Roger se giró rápidamente. Milt Christopher ya lo había visto. En realidad, estaba demasiado cansado para hacer las cosas bien. Sacudió la cabeza.
– Sólo quiero que me lleves a ver a MacIntosh.
Caminaron en silencio por el césped. Se suponía que los prados amplios y bien cuidados calmaban la locura que se escondía tras las paredes.
Milt utilizó su pase de seguridad para abrir una puerta en un extremo del patio. Él y Roger tuvieron que firmar ante un guardia y luego siguieron por un pasillo ancho y blanco; cruzaron otras dos puertas de seguridad hasta llegar a la entrada de la habitación de Robert MacIntosh.
– ¿Estás seguro de que no confías en mí para esto?
– Confío en ti, Milt, pero tengo que verlo en persona.
Milt asintió con la cabeza y luego abrió la puerta con una llave.
Robert MacIntosh estaba sentado en una silla frente a una ventana con barrotes que daba al patio que acababan de cruzar. Estaba casi oscuro, pero por la mirada vacía de sus ojos azules, Roger pensó que MacIntosh no lo sabía o no le importaba. Acercó una silla, la puso frente a él y lo miró, deseando ver algo, cualquier cosa menos la expresión vacía que recordaba.
Roger creía que la mayoría de las personas no estaban desequilibradas cuando cometían crímenes odiosos. Según todos los documentos públicos, Robert MacIntosh había estado en sus cabales veintitrés años antes. ¿Qué lo había quebrado? ¿Qué había cortado el fino hilo de la cordura? ¿Acaso estaba desequilibrado cuando mató a su mujer, o su brutal asesinato le vació la mente para encontrarse con su alma muerta?
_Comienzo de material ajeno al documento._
(** One event: what was read is appended, the complete messages are handled. *)
Lemma io_cb_feeds (r : RecvBuf) (ms : list M) (d tl : CArray) :
  Forall valid ms -> recvbuf_ok r -> waits_for r ms -> (recvpos r + size d <= RECVBUF)%nat ->
  received_part r ++ d ++ tl = stream ms ->
  exists ms1 ms2 r',
    ms = ms1 ++ ms2 /\
    (forall s, RecvBuf_io_cb on_read on_error r s [if decide (d = []) then R_fails true else R_bytes d] =
       (s' ← handle_all s ms1; Ret (r', s'))) /\
    recvbuf_ok r' /\ received_part r' ++ tl = stream ms2 /\ waits_for r' ms2.
Proof using All.
  intros Hv Hr Hw Hd Hst. pose proof Hr as (Ha & Hp & Hrun & Hq).
  set (r1 := if decide (d = []) then r else RecvBuf_append r d).
  assert (recvbuf_ok r1 /\ received_part r1 = received_part r ++ d) as [Hr1 Hp1].
  { unfold r1. destruct (decide (d = [])) as [->|Hne]; [by rewrite app_nil_r|by apply append_ok]. }
  rewrite app_assoc, <- Hp1 in Hst.
  destruct (loop_feeds (recvpos r1) r1 ms tl Hv Hr1 ltac:(lia) Hst)
    as (ms1 & ms2 & r' & -> & Hloop & Hrest).
  exists ms1, ms2, r'. split_and!; try done; try apply Hrest. intros s.
  rewrite <- Hloop. unfold RecvBuf_io_cb. f_equal.
  unfold r1. destruct (decide (d = [])) as [->|Hne]; cbn.
  - by destruct (decide _).
  - destruct (decide (recvpos r < RECVBUF)%nat) as [Hlt|Hge].
    + rewrite Hq, take_ge by (unfold size in *; lia). by rewrite decide_False.
    + destruct d; [done|cbn in Hd; lia].
Qed.

(** A buffer that waits for a valid message has room for more. *)
Lemma waits_room (r : RecvBuf) (ms : list M) :
  Forall valid ms -> waits_for r ms -> (recvpos r < RECVBUF)%nat.
Proof using All.
  destruct ms as [|m ms]; cbn; [intros _ ->; unfold RECVBUF; lia|].
  intros [Hm _]%Forall_cons_iff. apply (frame_size (frame := frame)) in Hm. lia.
Qed.

Lemma read_run_feeds (ns : list nat) (r : RecvBuf) (ms : list M) (incoming : CArray) :
  Forall valid ms -> recvbuf_ok r -> waits_for r ms -> received_part r ++ incoming = stream ms ->
  exists ms1 ms2 r' rest,
    ms = ms1 ++ ms2 /\
    (forall s, read_run r s incoming ns = (s' ← handle_all s ms1; Ret (r', s', rest))) /\
    (Forall (fun n => 0 < n)%nat ns -> (size rest <= size incoming - length ns)%nat) /\
    recvbuf_ok r' /\ received_part r' ++ rest = stream ms2 /\ waits_for r' ms2.
Proof using All.
  revert r ms incoming; induction ns as [|n ns IH]; intros r ms incoming Hv Hr Hw Hst.
  - exists [], ms, r, incoming. split_and!; try done. cbn. lia.
  - set (d := take (Nat.min n (RECVBUF - recvpos r)) incoming).
    pose proof Hr as (Ha & Hp & Hrun & Hq).
    assert (incoming = d ++ drop (size d) incoming) as Hin.
    { unfold d, size. rewrite length_take. set (k := Nat.min n _).
      destruct (decide (k <= length incoming)%nat).
      - rewrite Nat.min_l by lia. by rewrite take_drop.
      - rewrite Nat.min_r, take_ge, drop_all by lia. by rewrite app_nil_r. }
    rewrite Hin in Hst.
    assert (recvpos r + size d <= RECVBUF)%nat as Hd.
    { unfold d, size. rewrite length_take. lia. }
    destruct (io_cb_feeds r ms d _ Hv Hr Hw Hd Hst)
      as (ms1 & ms2 & r' & -> & Hio & Hr' & Hst' & Hw').
    assert (recvpos r < RECVBUF)%nat as Hfull by (eapply waits_room; eauto).
    apply Forall_app in Hv as [_ Hv].
    destruct (IH r' ms2 _ Hv Hr' Hw' Hst') as (ms3 & ms4 & r'' & rest & -> & Hrun' & Hless & Hpost).
    exists (ms1 ++ ms3), ms4, r'', rest. split_and!; try apply Hpost; [by rewrite app_assoc| |].
    + intros s. cbn [read_run]. fold d. rewrite Hio, handle_all_app.
      destruct (handle_all s ms1) as [s1|f]; cbn; [apply Hrun'|done].
    + intros [Hn Hns]%Forall_cons_iff. specialize (Hless Hns).
      unfold d, size in Hless. rewrite length_drop, length_take in Hless. unfold size. cbn. lia.
Qed.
No era justo. Había querido que el peso de la ley cayera sobre ese cabrón más que sobre cualquier otro asesino que había conocido en sus treinta y cinco años en el FBI. Y MacIntosh no había pronunciado ni una palabra desde el día en que lo encontraron sentado junto al cuerpo desmembrado de su mujer muerta, embadurnado con la sangre que manchaba la cocina donde ella murió.
– Cabrón -susurró.
Milt, el médico, carraspeó.
Roger buscó los ojos ciegos de Robert MacIntosh, y no encontró nada humano, nada que estuviera vivo en sus profundidades. Aquel caparazón vacío de ser humano vivía del erario público a un coste de más de cien mil dólares al año. Tendrían que haberlo ajusticiado en la escena del crimen cuando el primer agente de policía llegó a la casa de los horrores de Boston.
Roger se incorporó.
– ¿Ha venido a verlo alguien recientemente?
– La verdad es que sí -dijo Milt, y parpadeó.
– Tengo que ver los registros de seguridad.
Una hora más tarde, Roger salía con copias de los registros de visitas desde el 10 de mayo hasta el 23 de septiembre del último año, y con la promesa de que Milt pediría los vídeos de seguridad correspondientes a aquellos días y los enviaría inmediatamente a la sede del FBI.